I don’t have our nitty gritty cmdstan/cluster scripts on there, but if you are interested I can pass those along.

12 Likes

I’m quite excited to learn from this, thank you! @saudiwin is there any chance you could share the non map_rect Stan model with me?

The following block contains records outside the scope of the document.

(** [s[1:]] *)
Definition from_1 (s : string) : string :=
  match s with
  | EmptyString => EmptyString
  | String _ rest => rest
  end.

(** ** A connector object: the fields of a constructed instance *)

Record connector := Connector {
  mongo_config_file : string;
  m_connection : database;
  debug : bool
}.

(** The loop shared, word for word, by the four [perform_*] methods:
<<
    success = False
    num_tries = 0
    while not success:
        try:
            result = BODY
            success = True
        except AutoReconnect:
            if num_tries < 5:
                print("Warning: ..."); time.sleep(5); num_tries = num_tries + 1
            else:
                print("ERROR: ..."); exit(1)
    return result
>>
    [success] becomes true exactly when [BODY] returns, which ends the loop
    with [result]; an exception other than AutoReconnect leaves the method.
    The loop ends because [5 - num_tries] decreases at every new turn. *)
Equations? while_not_success {R} (body : M R) (num_tries : Z) (w : world)
    : outcome R * world by wf (Z.to_nat (5 - num_tries)) lt :=
while_not_success body num_tries w with body w := {
  | (Raise AutoReconnect, w1) with Z_lt_dec num_tries 5 := {
      | left _ =>
          while_not_success body (num_tries + 1)
            (record (EvSleep 5)
               (record (EvPrint "Warning: Failed to connect to the database. Retrying.") w1))
      | right _ =>
          (Exit 1,
           record (EvPrint "ERROR: Exceeded the max number of connection attempts to MongoDB!") w1) };
  | (r, w1) => (r, w1) }.
Proof. lia. Qed.

Module RemoteMongoConnector.

Definition default_config_file : string := "connector.config".

(** [_get_config_setting(config, section, key, type='str')] *)
Definition _get_config_setting (cfg : config)
    (section key : string) (type : string) : M value :=
  let failed : M value :=
    if bool_decide (type = "boolean") then mret (VInt 0) else mret (VStr "") in
  match (if bool_decide (type = "boolean")
         then sum_map id VBool (config_getboolean cfg section key)
         else sum_map id VStr (config_get cfg section key)) with
  | inr result => mret result
  | inl (NoSectionError _) =>
      print ("Warning: " +:+ section +:+ " does not exist in config file");;
      failed
  | inl (NoOptionError _) =>
      print ("Warning: " +:+ key +:+ " does not exist in the config file");;
      failed
  | inl (OtherConfigError msg) =>
      print "Warning: Unexpected error with config file";;
      print msg;;
      failed
  | inl (NotABoolean raw) => raise (ValueError ("Not a boolean: " +:+ raw))
  end.
(** C9 (as amended).  Every operation on the message sequence either
    appends messages, or replaces the trailing loading socket-origin
    message in place, or (`audio_ready`) changes the audio reference of one
    finalized socket-origin Bot message.  Handling a socket message, like
    every operation other than `sendMessage` and the `close` handler,
    preserves the property that a loading socket-origin message, if any, is
    the last element (so there is at most one); `sendMessage` and the
    `close` handler append after whatever is there, so they establish that
    property only from a sequence with no loading socket-origin message. *)
Theorem step_updates_messages (env : option string)
    (JSON_parse : string -> option json) (ev : event) (st st' : State) :
  step env JSON_parse ev st = Some st' ->
  (appended (messages st) (messages st') \/
   replaced_trailing_loading (messages st) (messages st') \/
   audio_attached (messages st) (messages st')) /\
  (appends_blindly ev = false ->
   loading_only_last (messages st) -> loading_only_last (messages st')) /\
  (settled (messages st) -> loading_only_last (messages st')).
Proof.
  intros Hstep.
  assert (Hsame : messages st' = messages st ->
    (appended (messages st) (messages st') \/
     replaced_trailing_loading (messages st) (messages st') \/
     audio_attached (messages st) (messages st')) /\
    (appends_blindly ev = false ->
     loading_only_last (messages st) -> loading_only_last (messages st')) /\
    (settled (messages st) -> loading_only_last (messages st'))).
  { intros ->. split; [left; exists []; by rewrite app_nil_r|].
    split; [auto | apply loading_only_last_settled]. }
  destruct ev as [i|i payload|i|i|i| |text0]; simpl in Hstep.
  - destruct (sockets st !! i) as [[]|]; try discriminate.
    injection Hstep as <-. by apply Hsame.
  - destruct (sockets st !! i) as [[]|]; try discriminate.
    injection Hstep as <-. unfold onmessage in *.
    destruct (JSON_parse payload) as [[|data]|]; try by apply Hsame.
    simpl. split; [apply handle_data_shape|].
    split; [intros _; apply handle_data_loading_only_last|].
    intros H. by apply handle_data_loading_only_last, loading_only_last_settled.
  - destruct (sockets st !! i) as [[]|]; try discriminate;
      injection Hstep as <-; by apply Hsame.
  - destruct (sockets st !! i) as [r|]; try discriminate.
    injection Hstep as <-. by apply Hsame.
  - assert (Hc : st' = onclose (set_ready i CLOSED st))
      by (destruct (sockets st !! i) as [[]|]; try discriminate; congruence).
    subst st'.
    destruct (onclose_messages (set_ready i CLOSED st)) as [E|E];
      simpl in E; [by apply Hsame|]. rewrite E.
    split; [left; by exists [terminal_message]|].
    split; [discriminate|]. apply loading_only_last_snoc.
  - destruct (timers st) as [|n]; try discriminate.
    injection Hstep as <-. by apply Hsame.
  - injection Hstep as <-.
    destruct (sendMessage_messages text0 st) as [E|E]; rewrite E.
    + split; [left; by exists [user_message text0; placeholder]|].
      split; [discriminate|]. intros H.
      change (loading_only_last
                (messages st ++ [user_message text0] ++ [placeholder])).
      rewrite app_assoc. apply loading_only_last_snoc.
      by apply settled_snoc.
    + split; [left; by exists [connection_lost_message]|].
      split; [discriminate|]. apply loading_only_last_snoc.
Qed.
(** * OpenClaw memory governance: the status store and its primitives

    A shallow embedding of [memory-governance-lib.ts], [memory-conflicts.ts]
    and [memory-status-lib.ts]: the audit and validation engine, the conflict
    detector, the advisory file lock and the three-bucket status store; with
    them the helpers of the triage script and of [memory-prune.ts] that work
    on items and buckets, lock names and command lines.

    Conventions of the embedding.
    - A JavaScript string is a [string] of 8-bit code units.
    - A JavaScript number that carries data (an item's [value]) is the 64-bit
      pattern of its IEEE-754 double, as a [Z]; strict equality is defined on
      the patterns.  Millisecond clocks and durations are integers ([Z]).
    - [null] and [undefined] results of the helpers are [None].
    - The [yaml] package, [String.prototype.localeCompare] and the Markdown
      renderer are services of the platform: they are the fields of the class
      [Platform], and every function that uses them is parametrised by an
      instance.  The day that [formatDateNowUtc] reads off the wall clock is
      an argument of each call, and what a call observes of the lock file is
      its [LockWorld].
    - File operations succeed, [open] of the lock file apart; the five
      artefacts of the store (three bucket files, the canonical file, the
      runtime projection) are the fields of [Disk], so their paths are
      pairwise distinct as in the default layout. *)

From Stdlib Require Import ZArith Ascii String List Bool Lia DecimalString.
From stdpp Require Import base option list strings countable numbers sorting gmap.

Open Scope Z_scope.

(** ** Strings *)

Module Js.

(** White space and line terminators of [String.prototype.trim], in the
    8-bit range: TAB, LF, VT, FF, CR, SP and NBSP. *)
Definition isWhiteSpace (c : ascii) : bool :=
  let n := N_of_ascii c in
  (((9 <=? n) && (n <=? 13)) || (n =? 32) || (n =? 160))%N.

Fixpoint trimStart (s : string) : string :=
  match s with
  | EmptyString => EmptyString
  | String c r => if isWhiteSpace c then trimStart r else s
  end.

Definition isEmpty (s : string) : bool :=
  match s with EmptyString => true | String _ _ => false end.

Fixpoint trimEnd (s : string) : string :=
  match s with
  | EmptyString => EmptyString
  | String c r =>
      let r' := trimEnd r in
      if isWhiteSpace c && isEmpty r' then EmptyString else String c r'
  end.

Definition trim (s : string) : string := trimEnd (trimStart s).

Definition lowerChar (c : ascii) : ascii :=
  let n := N_of_ascii c in
  if (((65 <=? n) && (n <=? 90))
      || ((192 <=? n) && (n <=? 222) && negb (n =? 215)))%N
  then ascii_of_N (n + 32) else c.

Fixpoint toLowerCase (s : string) : string :=
  match s with
  | EmptyString => EmptyString
  | String c r => String (lowerChar c) (toLowerCase r)
  end.

Definition startsWith (s p : string) : bool := String.prefix p s.

(** [\d] *)
Definition isDigit (c : ascii) : bool :=
  let n := N_of_ascii c in ((48 <=? n) && (n <=? 57))%N.
Lemma interactive_no_conflicts_witness :
  interactive two_revisions
  /\ opt_rev (mkOptions "" true true false false false) = ""
  /\ Get two_revisions "foo" (mkOptions "" true true false false false)
     = Ok (mkDocument "2-c1f7f9ed8874502b095381186a35af4b"
             (member "cat" "purr") (Some []) (Some [])
             (Some [("2-c1f7f9ed8874502b095381186a35af4b", "available");
                    ("1-274558516009acbe973682d27a58b598", "available")]))
  /\ forall l,
       Conflicts
         (mkDocument "2-c1f7f9ed8874502b095381186a35af4b"
            (member "cat" "purr") (Some []) (Some [])
            (Some [("2-c1f7f9ed8874502b095381186a35af4b", "available");
                   ("1-274558516009acbe973682d27a58b598", "available")]))
       = Some l -> l = [].
Proof.
  assert (Get two_revisions "foo" (mkOptions "" true true false false false)
          = Ok (mkDocument "2-c1f7f9ed8874502b095381186a35af4b"
                  (member "cat" "purr") (Some []) (Some [])
                  (Some [("2-c1f7f9ed8874502b095381186a35af4b", "available");
                         ("1-274558516009acbe973682d27a58b598", "available")])))
    as HG by (vm_compute; reflexivity).
  exact (conj two_revisions_interactive (conj eq_refl (conj HG
           (proj1 (interactive_no_conflicts two_revisions "foo"
                     (mkOptions "" true true false false false) _
                     two_revisions_interactive eq_refl HG))))).
Defined.

(** ** The revision history Get reports *)

Lemma revs_info_unfold (s : store) (i : string) (r : revision) :
  revs_info s i r = flat_map (revs_info_status s) (revs_info_nodes s i r).
Proof. reflexivity. Qed.

Lemma closure_incl (fuel : nat) (step : rev_row -> list rev_row)
    (frontier : list rev_row) (x : rev_row) :
  In x frontier -> In x (closure fuel step frontier).
Proof.
  destruct fuel; simpl; [auto|]. intros H. apply in_or_app. now left.
Qed.

Lemma closure_invariant (P : rev_row -> Prop) (step : rev_row -> list rev_row) :
  (forall a b, P a -> In b (step a) -> P b) ->
  forall (fuel : nat) (frontier : list rev_row),
    (forall a, In a frontier -> P a) ->
    forall x, In x (closure fuel step frontier) -> P x.
Proof.
  intros Hstep. induction fuel as [|fuel IH]; intros frontier Hf x Hx;
    simpl in Hx; [now apply Hf|].
  apply in_app_or in Hx as [Hx|Hx]; [now apply Hf|].
  apply (IH (flat_map step frontier)); [|exact Hx].
  intros b Hb. apply in_flat_map in Hb as [a [Ha Hb]].
  apply (Hstep a b); auto.
Qed.

Lemma parent_of_same_id (a p : rev_row) :
  parent_of a p = true -> r_id p = r_id a.
Proof.
  unfold parent_of. destruct (r_parent_rev a); [|discriminate].
  destruct (r_parent_rev_id a); [|discriminate].
  intros H. now apply rev_key_is_iff in H.
Qed.

Lemma revs_info_nodes_In (s : store) (i : string) (r : revision)
    (k : string * Z * string) :
  In k (revs_info_nodes s i r) ->
  exists rv, In rv (revs s) /\ r_id rv = i
             /\ k = (r_id rv, r_rev rv, r_rev_id rv).
Proof.
  unfold revs_info_nodes. rewrite order_by_In, nodup_In, in_map_iff.
  intros [rv [<- Hrv]]. exists rv.
  assert (In rv (revs s) /\ r_id rv = i) as [H1 H2]; [|auto].
  assert (forall a, In a (filter (rev_key_is i (rev r) (rid r)) (revs s)) ->
            In a (revs s) /\ r_id a = i) as Hstart.
  { intros a Ha. apply filter_In in Ha as [Ha Hk].
    apply rev_key_is_iff in Hk. tauto. }
  apply in_app_or in Hrv as [Hrv|Hrv].
  - apply (closure_invariant (fun a => In a (revs s) /\ r_id a = i)
             (fun a => filter (fun p => parent_of a p) (revs s)))
      with (3 := Hrv); [|exact Hstart].
    intros a b [Ha Hi] Hb. apply filter_In in Hb as [Hb Hp].
    apply parent_of_same_id in Hp. split; [exact Hb|congruence].
  - apply (closure_invariant (fun a => In a (revs s) /\ r_id a = i)
             (fun d => filter (fun c => parent_of c d) (revs s)))
      with (3 := Hrv); [|exact Hstart].
    intros a b [Ha Hi] Hb. apply filter_In in Hb as [Hb Hp].
    apply parent_of_same_id in Hp. split; [exact Hb|congruence].
Qed.

Lemma revs_info_nodes_start (s : store) (i : string) (r : revision)
    (rv : rev_row) :
  In rv (revs s) -> rev_key_is i (rev r) (rid r) rv = true ->
  In (r_id rv, r_rev rv, r_rev_id rv) (revs_info_nodes s i r).
Proof.
  intros Hrv Hk. unfold revs_info_nodes.
  rewrite order_by_In, nodup_In, in_map_iff. exists rv.
  split; [reflexivity|]. apply in_or_app. left. apply closure_incl.
  apply filter_In. auto.
Qed.

Lemma revs_info_status_In (s : store) (ki : string) (kn : Z) (kh : string)
    (x st : string) :
  existsb (doc_key_is ki kn kh) (docs s) = true ->
  (In (x, st) (revs_info_status s (ki, kn, kh)) <->
   exists d, In d (docs s) /\ doc_key d = (ki, kn, kh)
             /\ x = sql_rev_string kn kh
             /\ st = if d_deleted d then "deleted" else "available").
Proof.
  intros Hbody. unfold revs_info_status.
  destruct (filter (doc_key_is ki kn kh) (docs s)) as [|d0 ds] eqn:F.
  - exfalso. apply existsb_exists in Hbody as [d [Hd Hk]].
    assert (In d (filter (doc_key_is ki kn kh) (docs s))) as Hin
      by (apply filter_In; auto).
    rewrite F in Hin. destruct Hin.
  - rewrite in_map_iff. split.
    + intros [d [E Hd]]. rewrite <- F in Hd. apply filter_In in Hd as [Hd Hk].
      apply doc_key_is_iff in Hk. injection E as <- <-. eauto.
    + intros [d [Hd [Hk [-> ->]]]]. exists d. split; [reflexivity|].
      rewrite <- F. apply filter_In. split; [exact Hd|].
      now apply doc_key_is_iff.
Qed.

(** X25: in every store that Put and Delete produce from an empty
    database, every entry of the _revs_info a successful Get reports
    names a revision of that document that has a body row, with the
    status of that row, deleted or available and never missing; and the
    revision returned is itself among the entries. *)
Theorem Get_revs_info (s : store) (i : string) (options : Options)
    (doc : Document) (info : list (string * string)) :
  reachable s ->
  Get s i options = Ok doc ->
  RevsInfo doc = Some info ->
  (forall x st, In (x, st) info ->
     exists d, In d (docs s) /\ d_id d = i
               /\ x = sql_rev_string (d_rev d) (d_rev_id d)
               /\ st = if d_deleted d then "deleted" else "available")
  /\ exists st, In (DocRev doc, st) info.
Proof.
  intros R HG Hinfo. pose proof (reachable_well_formed s R) as Hwf.
  destruct (Get_ok_shape s i options doc HG) as [r [d0 [Hd0 [Hk0 [_ ->]]]]].
  cbn [RevsInfo DocRev] in *.
  destruct (opt_meta options || opt_revs_info options); [|discriminate].
  injection Hinfo as <-. rewrite revs_info_unfold. split.
  - intros x st Hx. apply in_flat_map in Hx as [k [Hk Hx]].
    apply revs_info_nodes_In in Hk as [rv [Hrv [Hi ->]]].
    apply revs_info_status_In in Hx;
      [|exact (wf_nodes_have_bodies s Hwf rv Hrv)].
    destruct Hx as [d [Hd [Hk [-> ->]]]]. injection Hk as Hdi Hdn Hdh.
    exists d. rewrite Hdn, Hdh. repeat split; auto. congruence.
  - pose proof (bodies_positive s d0 (wf_bodies_have_nodes s Hwf)
                  (wf_nodes_positive s Hwf) Hd0) as Hpos.
    pose proof (wf_bodies_have_nodes s Hwf d0 Hd0) as Hnode.
    injection Hk0 as Hi0 Hn0 Hh0. rewrite Hi0, Hn0, Hh0 in Hnode.
    rewrite Hn0 in Hpos.
    apply existsb_exists in Hnode as [rv [Hrv Hk]].
    pose proof (revs_info_nodes_start s i r rv Hrv Hk) as Hin.
    apply rev_key_is_iff in Hk as [Ei [En Eh]]. rewrite Ei, En, Eh in Hin.
    exists (if d_deleted d0 then "deleted" else "available").
    apply in_flat_map. exists (i, rev r, rid r). split; [exact Hin|].
    assert (revision_String r = sql_rev_string (rev r) (rid r)) as ->
      by (destruct r; now apply revision_String_positive).
    apply revs_info_status_In.
    + apply existsb_exists. exists d0. split; [exact Hd0|].
      apply doc_key_is_iff. unfold doc_key. congruence.
    + exists d0. repeat split; auto. unfold doc_key. congruence.
Qed.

I don’t have the exact same model coded without `map_rect`, but here is a simpler 1-dimensional version of the model. I should mention that this version uses a Normally-distributed outcome as we standardized the retweet counts in an earlier version of the paper. In the current version we use Poisson as one reviewer had an allergic reaction to standardization in an earlier draft.

``````data {
int<lower=1> J;              // number of elites
int<lower=1> K;              // number of citizens
int<lower=1> N;              // number of observations
int<lower=1> T;  //number of time points
int<lower=1,upper=J> jj[N];  // elite ID for observation n
int<lower=1,upper=K> kk[N];  // citizen ID for observation n
int<lower=1> tt[N]; // t for observation N
real y[N];   // outcome for observation n
vector[T-1] time_gamma; //binary vector indicating when coup happens
int country_code[N]; //indicator for Tunisia
}
parameters {
vector[K] delta_1;                  // non-zero discriminations
vector[K] delta_0;                  // zero discriminations
matrix[T,J] alpha;               // time-varying ideal points for elites
vector[K] beta_0;                // zero difficulty of question k
vector[K] beta_1;                // zero difficulty of question k
vector[4] alpha_int; //drift
vector[4] betax; //effects of coup
real<lower=0> country; //dummy for country-level fixed effects
vector<lower=0>[4] sigma_time; //heteroskedastic variance by ideological group
real<lower=0> sigma_beta_0; //hierarchical variance for zero betas
real<lower=0> sigma_beta_1; //hierarchical variance for zero betas
real<lower=0> sigma_overall; //variance for top-level normal distribution
}

transformed parameters {
//constrain one intercept for identification
//vector[4] alpha_int_full;
//alpha_int_full = append_row(alpha_int,-sum(alpha_int));
}

model {
to_vector(alpha[1,]) ~ normal(0,3);
alpha_int ~ normal(0,3);
country ~ exponential(.1);
sigma_time ~ exponential(.1);
sigma_overall ~ exponential(.1);
sigma_beta_0 ~ exponential(.1);
sigma_beta_1 ~ exponential(.1);

//VAR priors with constraints on who influences who

alpha[2:T,1] ~ normal(alpha_int[1] + adj_in[1]*alpha[1:(T-1),1] +
betax[1]*time_gamma,
sigma_time[1]);

alpha[2:T,2] ~ normal(alpha_int[2] + adj_in[2]*alpha[1:(T-1),2] +
betax[2]*time_gamma,
sigma_time[2]);
alpha[2:T,3] ~ normal(alpha_int[3] + adj_in[3]*alpha[1:(T-1),3] +
betax[3]*time_gamma,
sigma_time[3]);

alpha[2:T,4] ~ normal(alpha_int[4] + adj_in[4]*alpha[1:(T-1),4] +
betax[4]*time_gamma,
sigma_time[4]);

//citizen priors
beta_0 ~ normal(0,sigma_beta_0);
beta_1 ~ normal(0,sigma_beta_1);
delta_1 ~ normal(0,3);
delta_0 ~ normal(0,3);
// loop over outcome
// use hurdle model for missing data (-9999)
// conditional on passing hurdle, use normal distribution IRT model with time-varying
// parameters for elites

for(n in 1:N) {
if(y[n]==-9999) {
1 ~ bernoulli_logit(delta_0[kk[n]]*(alpha[tt[n],jj[n]] + country*country_code[n])  - beta_0[kk[n]]);
} else {
0 ~ bernoulli_logit(delta_0[kk[n]]*(alpha[tt[n],jj[n]] + country*country_code[n]) - beta_0[kk[n]]);
y[n] ~ normal(delta_1[kk[n]]*(alpha[tt[n],jj[n]] + country*country_code[n]) -
beta_1[kk[n]],
1);
}
}
}

generated quantities {
matrix[T,J] alpha_country; //recalculate alpha with country intercepts included

alpha_country[,1] = alpha[,1];
alpha_country[,2] = alpha[,2] + country;
alpha_country[,3] = alpha[,3];
alpha_country[,4] = alpha[,4] + country;
}``````
2 Likes

Cool. From the paper:

Employing a cluster computer system with 700 cores, we were able to estimate a converged chain within 48 hours.9 Based on conversations with the Stan team in August 2019, we believe that this is the largest such model estimated to date.

The `map_rect` model will work without multicore. In fact, it’s sometimes faster using `map_rect` way because incremental partial evaluation of the mapped derivatives, which increases memory locality (checkpointing as it’s known in the autodiff literature).